• [Exercise details] Pull each line containing "them" out of the data and copy it.

• [Records for the exercise]
++++++++

Lemma step_changes op g : three_changes (op_scope op) g (snd (graph_step op g)).
Proof.
  assert (Hs : ∀ B (f : B → graph_out) (p : B * graph), snd (let '(r, g) := p in (f r, g)) = snd p)
    by by intros B f [].
  destruct op; cbn [graph_step op_scope]; rewrite ?Hs; try apply three_same;
    apply method_change; intros a b g' Hc Hb; inv_result.
  - inv_valid. rewrite (upsert_nodes_spec _ sc) by done. apply three_one, gc_nodes; [done|].
    by eapply enforce_nodes.
  - inv_valid.
    match goal with H : upsert_edges_rows _ _ _ = Ok _ |- _ =>
      apply (upsert_edges_spec _ sc) in H as [-> Hf]; [|done..] end.
    apply three_one, gc_edges; [done|by eapply enforce_edges|done].
  - apply three_one. constructor.
  - apply three_one. constructor.
  - inv_valid.
    exists (if overwrite then clear_scope sc g else g).
    set (g0 := if overwrite then _ else _) in *.
    cbv zeta in Hb. inv_result.
    match goal with H : upsert_edges_rows _ _ _ = Ok _ |- _ =>
      rewrite (upsert_nodes_spec _ sc) in H by done;
      apply (upsert_edges_spec _ sc) in H as [-> Hf]; [|done..] end.
    eexists. split_and!.
    + subst g0. destruct overwrite; constructor.
    + apply (gc_nodes _ _ now); [done|by eapply enforce_nodes].
    + match goal with |- graph_change _ ?g1 _ => apply (gc_edges sc g1 now' es) end;
        [done| |done]. cbn [graph_edges]. by eapply enforce_edges.
Qed.

(** ** The invariant *)

(** A column that holds what [_dump_json] wrote. *)
Definition column_ok (text : pystr) : Prop := is_Some (loads text).

Record graph_inv (g : graph) : Prop := {
  gi_endpoints : ∀ sc id e, graph_edges g !! (sc, id) = Some e →
    is_Some (graph_nodes g !! (sc, er_source_node_id e))
    ∧ is_Some (graph_nodes g !! (sc, er_target_node_id e));
  gi_nodes : ∀ sc, count sc (graph_nodes g) <= Z.max 0 (max_nodes_per_namespace lim);
  gi_edges : ∀ sc, count sc (graph_edges g) <= Z.max 0 (max_edges_per_namespace lim)
}.

Lemma change_inv sc g g' : graph_change sc g g' → graph_inv g → graph_inv g'.
Proof.
  intros Hch [He Hn Hq]. destruct Hch as [|now ns Hnd Hc|now es Hnd Hc Hf|id|id|]; [done|..].
  - split; cbn [graph_nodes graph_edges]; [..|done].
    + intros sc' id e Hid. destruct (He _ _ _ Hid) as [[r1 H1] [r2 H2]].
      assert (Hgrow : ∀ k r, graph_nodes g !! k = Some r →
        is_Some (put_all sc (node_rows now sc (graph_nodes g) ns) (graph_nodes g) !! k)).
      { intros [sc1 id1] r Hk. destruct (put_all _ _ _ !! _) eqn:E; [eauto|].
        destruct (decide (sc1 = sc)) as [->|]; [|by rewrite put_all_other, Hk in E].
        apply put_all_none in E as [E _]; [congruence|by rewrite node_rows_ids]. }
      eauto.
    + intros sc'. destruct (decide (sc' = sc)) as [->|Hne]; [lia|].
      etrans; [|apply (Hn sc')]. apply count_le. intros id r.
      rewrite put_all_other by done. eauto.
  - split; cbn [graph_nodes graph_edges]; [|done|].
    + intros sc' id e. destruct (decide (sc' = sc)) as [->|Hne];
        [|rewrite put_all_other by done; apply He].
      destruct (decide (id ∈ (edge_rows now sc (graph_edges g) es).*1)) as [Hin|Hin];
        [|rewrite put_all_notin by done; apply He].
      apply list_elem_of_fmap in Hin as ([id' r] & -> & Hin). cbn.
      rewrite (put_all_in _ _ _ _ r) by (done || by rewrite edge_rows_ids).
      intros [= <-]. unfold edge_rows in Hin.
      apply list_elem_of_In, in_map_iff in Hin as (e & [= _ <-] & Hin%list_elem_of_In).
      rewrite Forall_forall in Hf. by apply Hf.
    + intros sc'. destruct (decide (sc' = sc)) as [->|Hne]; [lia|].
      etrans; [|apply (Hq sc')]. apply count_le. intros id r.
      rewrite put_all_other by done. eauto.
  - split; cbn [graph_nodes graph_edges].
    + intros sc' id' e [Hid Hni]%map_lookup_filter_Some. cbn in Hni.
      destruct (He _ _ _ Hid) as [H1 H2]. unfold incident in Hni.
      rewrite !lookup_delete_ne; [done|..]; intros [= -> ->]; apply Hni; (split; [done|]).
      * by rewrite (bool_decide_true (er_target_node_id e = _)), orb_true_r.
      * by rewrite bool_decide_true.
    + intros sc'. etrans; [|apply (Hn sc')]. apply count_le.
      intros id' r [_ H]%lookup_delete_Some. eauto.
    + intros sc'. etrans; [|apply (Hq sc')]. apply count_le.
      intros id' r [H _]%map_lookup_filter_Some. eauto.
  - split; cbn [graph_nodes graph_edges]; [|done|].
    + intros sc' id' e [_ H]%lookup_delete_Some. eauto.
    + intros sc'. etrans; [|apply (Hq sc')]. apply count_le.
      intros id' r [_ H]%lookup_delete_Some. eauto.
  - split; cbn [graph_nodes graph_edges clear_scope].
    + intros sc' id' e [Hid Hni]%map_lookup_filter_Some. cbn in Hni.
      destruct (He _ _ _ Hid) as [[r1 H1] [r2 H2]].
      split; [exists r1|exists r2]; by apply map_lookup_filter_Some.
    + intros sc'. etrans; [|apply (Hn sc')]. apply count_le.
      intros id' r [H _]%map_lookup_filter_Some. eauto.
    + intros sc'. etrans; [|apply (Hq sc')]. apply count_le.
      intros id' r [H _]%map_lookup_filter_Some. eauto.
Qed.

Lemma step_graph_inv op g : graph_inv g → graph_inv (snd (graph_step op g)).
Proof.
  intros Hi. destruct (step_changes op g) as (g1 & g2 & H1 & H2 & H3).
  eauto using change_inv.
Qed.

Lemma empty_graph_inv : graph_inv empty_graph.
Proof.
  assert (H0 : ∀ R sc, count sc (∅ : gmap gkey R) = 0).
  { intros R sc. unfold count, in_scope. by rewrite map_to_list_empty. }
  split; cbn.
  - intros sc id e H. by rewrite lookup_empty in H.
  - intros sc. rewrite H0. lia.
  - intros sc. rewrite H0. lia.
Qed.
End Machine.
(* ===== verification/KnowledgeScope.v ===== *)
(** * Knowledge graph: what callers can rely on

    Integrity of the stored graph, isolation of scopes, and that what is written
    is what is read back. *)

From Stdlib Require Import ZArith NArith Sorted.
From S2P Require Import Prelude PyText Json Sha256 Scoped KnowledgeCursor KnowledgeGraph.
From S2P Require Import KnowledgeQuery KnowledgeFacts.

#[local] Open Scope Z_scope.

(** C9. The stored graph is sound: after any operations from an empty database,
    every edge connects two nodes of its own tenant and namespace, and no
    namespace holds more nodes or edges than its quota. *)
Theorem graph_integrity lim key json_extract ops sc id e :
  let g := final (graph_step lim key json_extract) ops empty_graph in
  (graph_edges g !! (sc, id) = Some e →
     is_Some (graph_nodes g !! (sc, er_source_node_id e))
     ∧ is_Some (graph_nodes g !! (sc, er_target_node_id e)))
  ∧ len (in_scope sc (graph_nodes g)) <= Z.max 0 (max_nodes_per_namespace lim)
  ∧ len (in_scope sc (graph_edges g)) <= Z.max 0 (max_edges_per_namespace lim).
Proof.
  cbv zeta.
  assert (H : graph_inv lim (final (graph_step lim key json_extract) ops empty_graph)).
  { apply final_inv; [intros; by apply step_graph_inv|apply empty_graph_inv]. }
  destruct H as [H1 H2 H3]. split_and!; [apply H1|apply H2|apply H3].
Qed.

(** ** Scopes

    Two databases that agree on a scope. *)

Definition same_scope (sc : scope) (g g' : graph) : Prop :=
  ∀ id, graph_nodes g !! (sc, id) = graph_nodes g' !! (sc, id)
        ∧ graph_edges g !! (sc, id) = graph_edges g' !! (sc, id).

#[export] Instance same_scope_equivalence sc : Equivalence (same_scope sc).
Proof.
  split.
  - intros g id. done.
  - intros g g' H id. destruct (H id) as [-> ->]. done.
  - intros g1 g2 g3 H1 H2 id. destruct (H1 id) as [-> ->]. apply H2.
Qed.

Section Same.
Context (lim : limits) (key : pybytes) (json_extract : pystr → pystr → option pystr).
Context (sc : scope).

Lemma same_nodes g g' :
  same_scope sc g g' → in_scope sc (graph_nodes g) ≡ₚ in_scope sc (graph_nodes g').
Proof. intros H. apply in_scope_same. apply H. Qed.

Lemma same_edges g g' :
  same_scope sc g g' → in_scope sc (graph_edges g) ≡ₚ in_scope sc (graph_edges g').
Proof. intros H. apply in_scope_same. apply H. Qed.

Lemma sort_filter_same {R} (p : pystr * R → bool) (m m' : gmap gkey R) :
  (∀ id, m !! (sc, id) = m' !! (sc, id)) →
  sort_items (List.filter p (in_scope sc m)) = sort_items (List.filter p (in_scope sc m')).
Proof.
  intros H. apply sort_items_unique; [apply nodup_filter_keys, nodup_in_scope|].
  by apply filter_perm, in_scope_same.
Qed.

#[export] Instance get_node_same id : Proper (same_scope sc ==> eq) (get_node sc id).
Proof. intros g g' H. unfold get_node. by rewrite (proj1 (H id)). Qed.

#[export] Instance get_edge_same id : Proper (same_scope sc ==> eq) (get_edge sc id).
Proof. intros g g' H. unfold get_edge. by rewrite (proj2 (H id)). Qed.

Lemma keyset_same {R} (p : pystr * R → bool) (after : pystr) (n : Z) (m m' : gmap gkey R) :
  (∀ id, m !! (sc, id) = m' !! (sc, id)) →
  keyset p after n (in_scope sc m) = keyset p after n (in_scope sc m').
Proof. intros H. unfold keyset. by rewrite (sort_filter_same _ _ m'). Qed.
(* ===== verification/KnowledgePaging.v ===== *)
(** * Knowledge graph: paging is complete

    Following the page tokens of an unchanged database visits every matching row
    exactly once, in id order: the argument of [Scoped] for [search_nodes] and
    [search_edges]. *)

From Stdlib Require Import ZArith NArith Sorted Permutation.
From stdpp Require Import sorting.
From S2P Require Import Prelude PyText Json Sha256 Base64 Scoped KnowledgeCursor KnowledgeGraph.
From S2P Require Import KnowledgeQuery KnowledgeFacts KnowledgeScope.

#[local] Open Scope Z_scope.

(** ** The two searches *)

Lemma issued_token stream scope after key tok :
  cursor_scoped (Cursor stream (lit "records") after scope) → after ≠ [] →
  encode_page_token stream after scope key = Ok tok →
  tok ≠ [] ∧ decode_page_token (Some tok) stream scope key = Ok after.
Proof.
  intros Hs Hne He. pose proof (issued_decodes _ _ _ Hs He) as Hd.
  destruct tok as [|c tok]; [done|]. split; [done|].
  unfold decode_page_token. rewrite Hd. cbn [mbind result_bind c_stream c_phase c_scope c_after].
  by rewrite !bool_decide_true, (bool_decide_false (after = [])) by done.
Qed.

Lemma cursor_scope_shape stream t n filters cs :
  cursor_scope stream t n filters = Ok cs → ∀ st ph af, cursor_scoped (Cursor st ph af cs).
Proof.
  unfold cursor_scope. intros H st ph af. inv_result.
  split; cbn; [apply length_sha256_hex|apply sha256_hex_chars].
Qed.

Definition with_node_token (q : node_query) (token : option pystr) : node_query :=
  NodeQuery (nq_query q) (nq_kind q) (nq_metadata q) (nq_page_size q) token.
Definition with_edge_token (q : edge_query) (token : option pystr) : edge_query :=
  EdgeQuery (eq_node_id q) (eq_relation q) (eq_page_size q) token.

Lemma page_size_pos lim v size : page_size lim v = Ok size → 1 <= size.
Proof. unfold page_size. intros H. inv_result. bools. by apply Z.leb_le. Qed.

(** C11. Searching nodes page by page returns every node that matches, once, in id
    order: a client that follows the tokens of a valid query gets exactly the
    matching rows of the scope, whatever the page size, when the identifiers
    fit in a token. *)
Theorem search_nodes_complete lim key json_extract sc q g size cs fuel :
  check_node_query sc q = Ok () → page_size lim (nq_page_size q) = Ok size →
  cursor_scope (lit "search_nodes") sc.1 sc.2 (node_filters q size) = Ok cs →
  (∀ id r, graph_nodes g !! (sc, id) = Some r → id ≠ [] ∧
     is_ok (encode_page_token (lit "search_nodes") id cs key) = true) →
  (length (in_scope sc (graph_nodes g)) <= fuel)%nat →
  collect STORAGE_FAILED (λ token, search_nodes json_extract lim key sc (with_node_token q token) g) fuel None
  = mapR (node_from_row sc)
      (sort_items (List.filter (node_matches json_extract q) (in_scope sc (graph_nodes g)))).
Proof.
  intros Hq Hsize Hcs Hids Hf.
  set (decode := λ token, decode_page_token token (lit "search_nodes") cs key).
  set (encode := λ id, encode_page_token (lit "search_nodes") id cs key).
  rewrite (collect_ext _ _ (fetch_page (node_matches json_extract q) (in_scope sc (graph_nodes g))
    size (node_from_row sc) encode decode)).
  - apply collect_all.
    + apply nodup_in_scope.
    + by eapply page_size_pos.
    + intros r [_ Hr]%matching_in_scope. by apply (Hids r.1 r.2).
    + done.
    + intros r tok [_ Hr]%matching_in_scope He. apply Hids in Hr as [Hne _].
      apply issued_token; [by eapply cursor_scope_shape|done|done].
    + etrans; [apply length_matching|done].
  - intros token. unfold search_nodes, fetch_page. unfold check_node_query in *.
    cbn [nq_query nq_kind nq_metadata nq_page_size nq_page_token with_node_token].
    rewrite Hq. cbn [mbind result_bind]. rewrite Hsize. cbn [mbind result_bind].
    change (node_filters (with_node_token q token) size) with (node_filters q size).
    by rewrite Hcs.
Qed.

(** The same for edges. *)
Theorem search_edges_complete lim key sc q g size cs fuel :
  validate_scope sc = Ok () → check_text (eq_node_id q) = Ok () →
  check_text (eq_relation q) = Ok () → page_size lim (eq_page_size q) = Ok size →
  cursor_scope (lit "search_edges") sc.1 sc.2 (edge_filters q size) = Ok cs →
  (∀ id r, graph_edges g !! (sc, id) = Some r → id ≠ [] ∧
     is_ok (encode_page_token (lit "search_edges") id cs key) = true) →
  (length (in_scope sc (graph_edges g)) <= fuel)%nat →
  collect STORAGE_FAILED (λ token, search_edges lim key sc (with_edge_token q token) g) fuel None
  = mapR (edge_from_row sc)
      (sort_items (List.filter (edge_matches q) (in_scope sc (graph_edges g)))).
Proof.
  intros Hsc Hn Hr Hsize Hcs Hids Hf.
  rewrite (collect_ext _ _ (fetch_page (edge_matches q) (in_scope sc (graph_edges g))
    size (edge_from_row sc) (λ id, encode_page_token (lit "search_edges") id cs key)
    (λ token, decode_page_token token (lit "search_edges") cs key))).
  - apply collect_all.
    + apply nodup_in_scope.
    + by eapply page_size_pos.
    + intros r [_ Hm]%matching_in_scope. by apply (Hids r.1 r.2).
    + done.
    + intros r tok [_ Hm]%matching_in_scope He. apply Hids in Hm as [Hne _].
      apply issued_token; [by eapply cursor_scope_shape|done|done].
    + etrans; [apply length_matching|done].
  - intros token. unfold search_edges, fetch_page.
    cbn [eq_node_id eq_relation eq_page_size eq_page_token with_edge_token].
    rewrite Hsc, Hn, Hr. cbn [mbind result_bind]. rewrite Hsize. cbn [mbind result_bind].
    change (edge_filters (with_edge_token q token) size) with (edge_filters q size).
    by rewrite Hcs.
Qed.

(** Not every identifier the store accepts fits in a token: a node id of 256
    characters outside the Basic Multilingual Plane is valid, but no token can be
    issued for it, so a search or export whose page ends at that node fails
    instead of continuing. *)
Lemma wide_identifier_has_no_token :
  let id := repeat 128512%N 256 in
  required_text MAX_IDENTIFIER_LENGTH id = Ok () ∧
  ∀ stream phase scope key, is_ok (encode_cursor (Cursor stream phase id scope) key) = false.
Proof.
  cbv zeta. split; [by vm_compute|]. intros stream phase scope key.
  set (id := repeat 128512%N 256). unfold encode_cursor.
  destruct (require _ _); [|done]. cbn [mbind result_bind].
  destruct (kg_utf8 _) as [payload|] eqn:E; [|done]. cbn [mbind result_bind].
  apply kg_utf8_ok in E.
  assert (Hd : ∃ pre post, dumps_sorted (JObj (cursor_fields (Cursor stream phase id scope)))
                           = pre ++ id ++ post ∧ pre ≠ []).
  { exists (123%N :: dump_str (lit "after") ++ [58%N; 34%N]).
    assert (Hj : ∃ rest, dumps_sorted (JObj (cursor_fields (Cursor stream phase id scope)))
      = 123%N :: ((dump_str (lit "after") ++ 58%N :: dump_str id) ++ rest) ++ [125%N])
      by (eexists; reflexivity).
    destruct Hj as [rest ->]. exists ([34%N] ++ rest ++ [125%N]). split; [|done].
    assert (Hid : dump_str id = 34%N :: id ++ [34%N]) by by vm_compute.
    rewrite Hid. cbn [app]. rewrite <- !app_assoc. cbn [app]. by rewrite <- !app_assoc. }
  destruct Hd as (pre & post & Hd & Hpre). rewrite Hd, !utf8_encode_app in E.
  assert (He : ∃ b, utf8_encode id = Some b ∧ length b = 1024%nat)
    by (eexists; split; [vm_compute; reflexivity|by vm_compute]).
  destruct He as (b & He & Hb). rewrite He in E.
  destruct (utf8_encode pre) as [b1|] eqn:E1; [|done].
  destruct (utf8_encode post) as [b2|]; [|done]. injection E as <-.
  assert (Hb1 : b1 ≠ []) by (intros ->; apply utf8_decode_encode in E1; by injection E1 as <-).
  assert (Hl : len (b1 ++ b ++ b2) <=? MAX_PAGE_TOKEN_PAYLOAD_BYTES = false); [|by rewrite Hl].
  apply Z.leb_gt. unfold len, MAX_PAGE_TOKEN_PAYLOAD_BYTES. rewrite !length_app, Hb.
  destruct b1; [done|]. cbn [length]. lia.
Qed.
(* ===== verification/KnowledgeExamples.v ===== *)
(** * Knowledge graph: a concrete database

    Three nodes and two edges of one namespace, and the theorems of the store
    applied to them. *)

From Stdlib Require Import ZArith NArith Sorted.
From S2P Require Import Prelude Scoped PyText Json Sha256 Base64 KnowledgeCursor KnowledgeGraph.
From S2P Require Import KnowledgeQuery KnowledgeFacts KnowledgeScope KnowledgePaging.
From S2P Require Import KnowledgeExpand.

#[local] Open Scope Z_scope.

Definition ex_limits : limits := Limits 10 10 10 5 3 10 10.
Definition ex_scope : scope := (lit "t1", lit "n1").
Definition ex_key : pybytes := repeat 7%N 32.

(** SQLite's [json_extract] on the one document of this database. *)
Definition ex_extract (text path : pystr) : option pystr :=
  if bool_decide (path = dump_str (lit "k")) then Some (lit "v") else None.

Definition ex_node (id : string) : GraphNode :=
  MkNode (lit id) ex_scope.1 ex_scope.2 (lit "person") (lit id) None [(lit "k", lit "v")] [] 0 0.
Definition ex_edge (id a b : string) : GraphEdge :=
  MkEdge (lit id) ex_scope.1 ex_scope.2 (lit a) (lit b) (lit "knows") [] [] 0 0.

Definition ex_ops : list graph_op :=
  [GUpsertNodes 5 ex_scope [ex_node "b"; ex_node "a"; ex_node "c"];
   GUpsertEdges 6 ex_scope [ex_edge "e1" "a" "b"; ex_edge "e2" "b" "c"]].
Definition ex_graph : graph :=
  Eval vm_compute in final (graph_step ex_limits ex_key ex_extract) ex_ops empty_graph.

Definition ex_digest : pystr := Eval vm_compute in sha256_hex (lit "x").
Definition ex_cursor : cursor := Cursor (lit "search_nodes") (lit "records") (lit "a") ex_digest.
Definition ex_token : pystr :=
  Eval vm_compute in match encode_cursor ex_cursor ex_key with Ok t => t | Err _ => [] end.

Lemma issued_token_accepted_example : decode_cursor ex_token ex_key = Ok ex_cursor.
Proof. apply issued_token_accepted; [by vm_compute|by vm_compute]. Defined.

Lemma accepted_token_canonical_witness : encode_cursor ex_cursor ex_key = Ok ex_token.
Proof.
  refine (proj1 (accepted_token_canonical ex_token ex_key ex_cursor _)). by vm_compute.
Defined.

Lemma upsert_nodes_reads_back_example :
  get_node ex_scope (lit "a") ex_graph
  = Ok (Some (written_node 5 ex_scope None (ex_node "a"))).
Proof.
  assert (E : upsert_nodes ex_limits 5 ex_scope [ex_node "b"; ex_node "a"; ex_node "c"] empty_graph
    = (Ok 3, snd (upsert_nodes ex_limits 5 ex_scope [ex_node "b"; ex_node "a"; ex_node "c"]
                    empty_graph))) by by vm_compute.
  pose proof (upsert_nodes_reads_back _ _ _ _ _ _ _ E) as (_ & _ & H & _).
  specialize (H (ex_node "a") ltac:(right; by left) ltac:(by repeat constructor; set_solver)).
  transitivity (get_node ex_scope (lit "a") (snd (upsert_nodes ex_limits 5 ex_scope
    [ex_node "b"; ex_node "a"; ex_node "c"] empty_graph))); [by vm_compute|exact H].
Defined.

Lemma import_replaces_example :
  let r := import_batch ex_limits 7 8 ex_scope [ex_node "z"] [] true ex_graph in
  let g' := snd r in
  fst r = Ok (1, 0) ∧ ∀ id, is_Some (graph_nodes g' !! (ex_scope, id)) → id = lit "z".
Proof.
  intros r g'. split; [by vm_compute|]. intros id [row Hrow].
  assert (E : import_batch ex_limits 7 8 ex_scope [ex_node "z"] [] true ex_graph = (Ok (1, 0), g'))
    by by vm_compute.
  apply import_replaces in E as (_ & H & _).
  apply H in Hrow as (n & Hn & <- & _). by apply list_elem_of_singleton in Hn as ->.
Defined.

Definition ex_query : node_query := NodeQuery (lit "") None [] (Some 1) None.
Definition ex_size : Z := 1.
Definition ex_cs : pystr :=
  Eval vm_compute in
    match cursor_scope (lit "search_nodes") ex_scope.1 ex_scope.2 (node_filters ex_query 1) with
    | Ok cs => cs | Err _ => [] end.

Lemma ex_node_ids id r : graph_nodes ex_graph !! (ex_scope, id) = Some r → id ∈ [lit "a"; lit "b"; lit "c"].
Proof.
  intros H%elem_in_scope%(list_elem_of_fmap_2 fst). cbn [fst] in H.
  assert (E : (in_scope ex_scope (graph_nodes ex_graph)).*1 ≡ₚ [lit "a"; lit "b"; lit "c"])
    by (apply (bool_decide_unpack _); by vm_compute).
  by rewrite E in H.
Qed.

Lemma search_nodes_complete_witness :
  collect STORAGE_FAILED (λ token, search_nodes ex_extract ex_limits ex_key ex_scope
             (with_node_token ex_query token) ex_graph) 3 None
  = mapR (node_from_row ex_scope) (sort_items (in_scope ex_scope (graph_nodes ex_graph))).
Proof.
  rewrite (search_nodes_complete ex_limits ex_key ex_extract ex_scope ex_query ex_graph 1 ex_cs 3);
    [by vm_compute|by vm_compute|by vm_compute|by vm_compute| |by vm_compute; lia].
  intros id r H%ex_node_ids.
  repeat (apply elem_of_cons in H as [-> | H]; [by vm_compute|]). by apply elem_of_nil in H.
Defined.

Definition ex_equery : edge_query := EdgeQuery (Some (lit "b")) None (Some 1) None.
Definition ex_ecs : pystr :=
  Eval vm_compute in
    match cursor_scope (lit "search_edges") ex_scope.1 ex_scope.2 (edge_filters ex_equery 1) with
    | Ok cs => cs | Err _ => [] end.

Lemma ex_edge_ids id r : graph_edges ex_graph !! (ex_scope, id) = Some r → id ∈ [lit "e1"; lit "e2"].
Proof.
  intros H%elem_in_scope%(list_elem_of_fmap_2 fst). cbn [fst] in H.
  assert (E : (in_scope ex_scope (graph_edges ex_graph)).*1 ≡ₚ [lit "e1"; lit "e2"])
    by (apply (bool_decide_unpack _); by vm_compute).
  by rewrite E in H.
Qed.

Lemma search_edges_example :
  collect STORAGE_FAILED (λ token, search_edges ex_limits ex_key ex_scope
             (with_edge_token ex_equery token) ex_graph) 2 None
  = mapR (edge_from_row ex_scope) (sort_items (in_scope ex_scope (graph_edges ex_graph))).
Proof.
  rewrite (search_edges_complete ex_limits ex_key ex_scope ex_equery ex_graph 1 ex_ecs 2);
    [by vm_compute|by vm_compute|by vm_compute|by vm_compute|by vm_compute|by vm_compute|
    |by vm_compute; lia].
  intros id r H%ex_edge_ids.
  repeat (apply elem_of_cons in H as [-> | H]; [by vm_compute|]). by apply elem_of_nil in H.
Defined.

(** From [a] with depth 1: the nodes [a] and [b], and the edge between them. *)
Lemma expand_correct_witness :
  match expand_rows ex_limits ex_scope [lit "a"] [] (Some 1) None ex_graph with
  | Ok (ns, es) => ns.*1 = [lit "a"; lit "b"] ∧ es.*1 = [lit "e1"] ∧ len ns <= 10
  | Err _ => False
  end.
Proof.
  pose proof (expand_correct ex_limits ex_key ex_extract ex_ops ex_scope [lit "a"] [] (Some 1) None
    ltac:(by vm_compute)) as H. cbv zeta in H.
  replace (final (graph_step ex_limits ex_key ex_extract) ex_ops empty_graph) with ex_graph in H
    by by vm_compute.
  destruct (expand_rows _ _ _ _ _ _ _) as [[ns es]|e] eqn:E; [|by vm_compute in E].
  destruct H as (_ & _ & _ & _ & H & _). split_and!; [| |exact H];
    vm_compute in E; injection E as <- <-; done.
Defined.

++++++++

• [Completed task]
    applied to them. *)
(** From [a] with depth 1: the nodes [a] and [b], and the edge between them. *)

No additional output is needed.